Content starts

(** A request that is not an UMA request: no query parameter. *)
Lemma LnurlpRequest_EncodeToUrl_plain (q : LnurlpRequest) (localpart host : string) :
  strings_Split (LnurlpRequest_ReceiverAddress q) "@" = [localpart; host] →
  LnurlpRequest_IsUmaRequest q = false →
  LnurlpRequest_EncodeToUrl q
  = Ok {| URL_Scheme := if IsDomainLocalhost host then "http" else "https";
          URL_Host := host;
          URL_Path := "/.well-known/lnurlp/" +:+ localpart;
          URL_RawQuery := "" |}.
Proof.
  intros Hsplit Huma. unfold LnurlpRequest_EncodeToUrl.
  rewrite Hsplit, Huma. reflexivity.
Qed.

(** An UMA request with the travel-rule flag: the six parameters. *)
Lemma LnurlpRequest_EncodeToUrl_uma (q : LnurlpRequest) (localpart host : string)
    (signature vaspDomain nonce umaVersion : string) (flag : bool)
    (timestamp : time_Time) :
  strings_Split (LnurlpRequest_ReceiverAddress q) "@" = [localpart; host] →
  LnurlpRequest_Signature q = Some signature →
  LnurlpRequest_VaspDomain q = Some vaspDomain →
  LnurlpRequest_Nonce q = Some nonce →
  LnurlpRequest_Timestamp q = Some timestamp →
  LnurlpRequest_UmaVersion q = Some umaVersion →
  LnurlpRequest_IsSubjectToTravelRule q = Some flag →
  LnurlpRequest_EncodeToUrl q
  = Ok {| URL_Scheme := if IsDomainLocalhost host then "http" else "https";
          URL_Host := host;
          URL_Path := "/.well-known/lnurlp/" +:+ localpart;
          URL_RawQuery :=
            Values_Encode (uma_queryParams signature vaspDomain nonce flag
                                           timestamp umaVersion) |}.
Proof.
  intros Hsplit Hsig Hdom Hnonce Hts Hver Hflag.
  unfold LnurlpRequest_EncodeToUrl, LnurlpRequest_IsUmaRequest.
  rewrite Hsplit, Hsig, Hdom, Hnonce, Hts, Hver, Hflag. reflexivity.
Qed.

(** C3 (the defect). For an UMA request (nonce, signature, sender domain,
    timestamp and version present) whose optional travel-rule flag is
    absent, and whose receiver address has one ['@'], [EncodeToUrl]
    dereferences the nil flag and panics: it returns no URL, where the
    claim has it succeed with the flag encoded as "false". *)
Theorem LnurlpRequest_EncodeToUrl_nil_flag (q : LnurlpRequest)
    (localpart host : string) :
  strings_Split (LnurlpRequest_ReceiverAddress q) "@" = [localpart; host] →
  LnurlpRequest_IsUmaRequest q = true →
  LnurlpRequest_IsSubjectToTravelRule q = None →
  LnurlpRequest_EncodeToUrl q
  = Panic "invalid memory address or nil pointer dereference".
Proof.
  intros Hsplit Huma Hflag.
  destruct (proj1 (LnurlpRequest_IsUmaRequest_iff q) Huma)
    as ([nonce Hnonce] & [signature Hsig] & [vaspDomain Hdom] & _ & _).
  unfold LnurlpRequest_EncodeToUrl.
  rewrite Hsplit, Huma, Hsig, Hdom, Hnonce, Hflag. reflexivity.
Qed.

End ProtocolProperties.

(** ** The theorems at the sample inputs *)

(** The defect of C3 at the sample request without the travel-rule flag. *)
Lemma LnurlpRequest_EncodeToUrl_nil_flag_witness :
  LnurlpRequest_IsUmaRequest Sample.capability_request_no_flag = true
  ∧ LnurlpRequest_AsUmaRequest Sample.capability_request_no_flag ≠ Ok None
  ∧ LnurlpRequest_EncodeToUrl Sample.capability_request_no_flag
    = Panic "invalid memory address or nil pointer dereference".
Proof.
  split; [reflexivity|]. split; [discriminate|].
  apply (LnurlpRequest_EncodeToUrl_nil_flag (H := Sample.extern)
           Sample.capability_request_no_flag "alice" "vasp.com");
    reflexivity.
Defined.

(** With the flag, the same request encodes to the URL with the six
    parameters, sorted by key. *)
Example LnurlpRequest_EncodeToUrl_sample :
  LnurlpRequest_EncodeToUrl Sample.capability_request
  = Ok {| URL_Scheme := "https";
          URL_Host := "vasp.com";
          URL_Path := "/.well-known/lnurlp/alice";
          URL_RawQuery :=
            "isSubjectToTravelRule=true&nonce=abc&signature=c2ln"
            +:+ "&timestamp=1700000000&umaVersion=1.0&vaspDomain=vasp1.com" |}.
Proof. vm_compute. reflexivity. Qed.

(** C2 at the sample capability request. *)
Lemma signablePayload_canonical_witness :
  LnurlpRequest_signablePayload Sample.capability_request
  = Ok (list_byte_of_string "alice@vasp.com|abc|1700000000").
Proof.
  apply (proj2 (proj2 (proj2 (proj2
           (signablePayload_canonical (H := Sample.extern))))));
    reflexivity.
Defined.

(** C10 at a callback with an empty nonce. *)
Lemma strict_signablePayload_total_witness :
  PostTransactionCallback_signablePayload Sample.callback_empty_nonce
  = list_byte_of_string "|1700000000".
Proof.
  apply (proj1 (proj2 (proj2 (strict_signablePayload_total (H := Sample.extern))))
           Sample.callback_empty_nonce).
  reflexivity.
Defined.

(** C8, as stated, fails where the compliance block cannot be read: the
    payer data is present, its identifier is present and not empty, its
    compliance block is not reported absent, and canonicalization fails. *)
Lemma PayRequest_signablePayload_unreadable_compliance :
  is_Err (PayRequest_signablePayload Sample.request_unreadable_compliance) = true
  ∧ ∃ payerData,
      PayRequest_PayerData Sample.request_unreadable_compliance = Some payerData
      ∧ PayerData_Identifier payerData = Some "alice@vasp.com"
      ∧ PayerData_Compliance payerData ≠ inr None.
Proof.
  split; [reflexivity|]. eexists. split; [reflexivity|].
  split; [reflexivity|discriminate].
Qed.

Content ends

The word "unfold" appears in some lines of the listing. Give the number of those lines, and only that.

3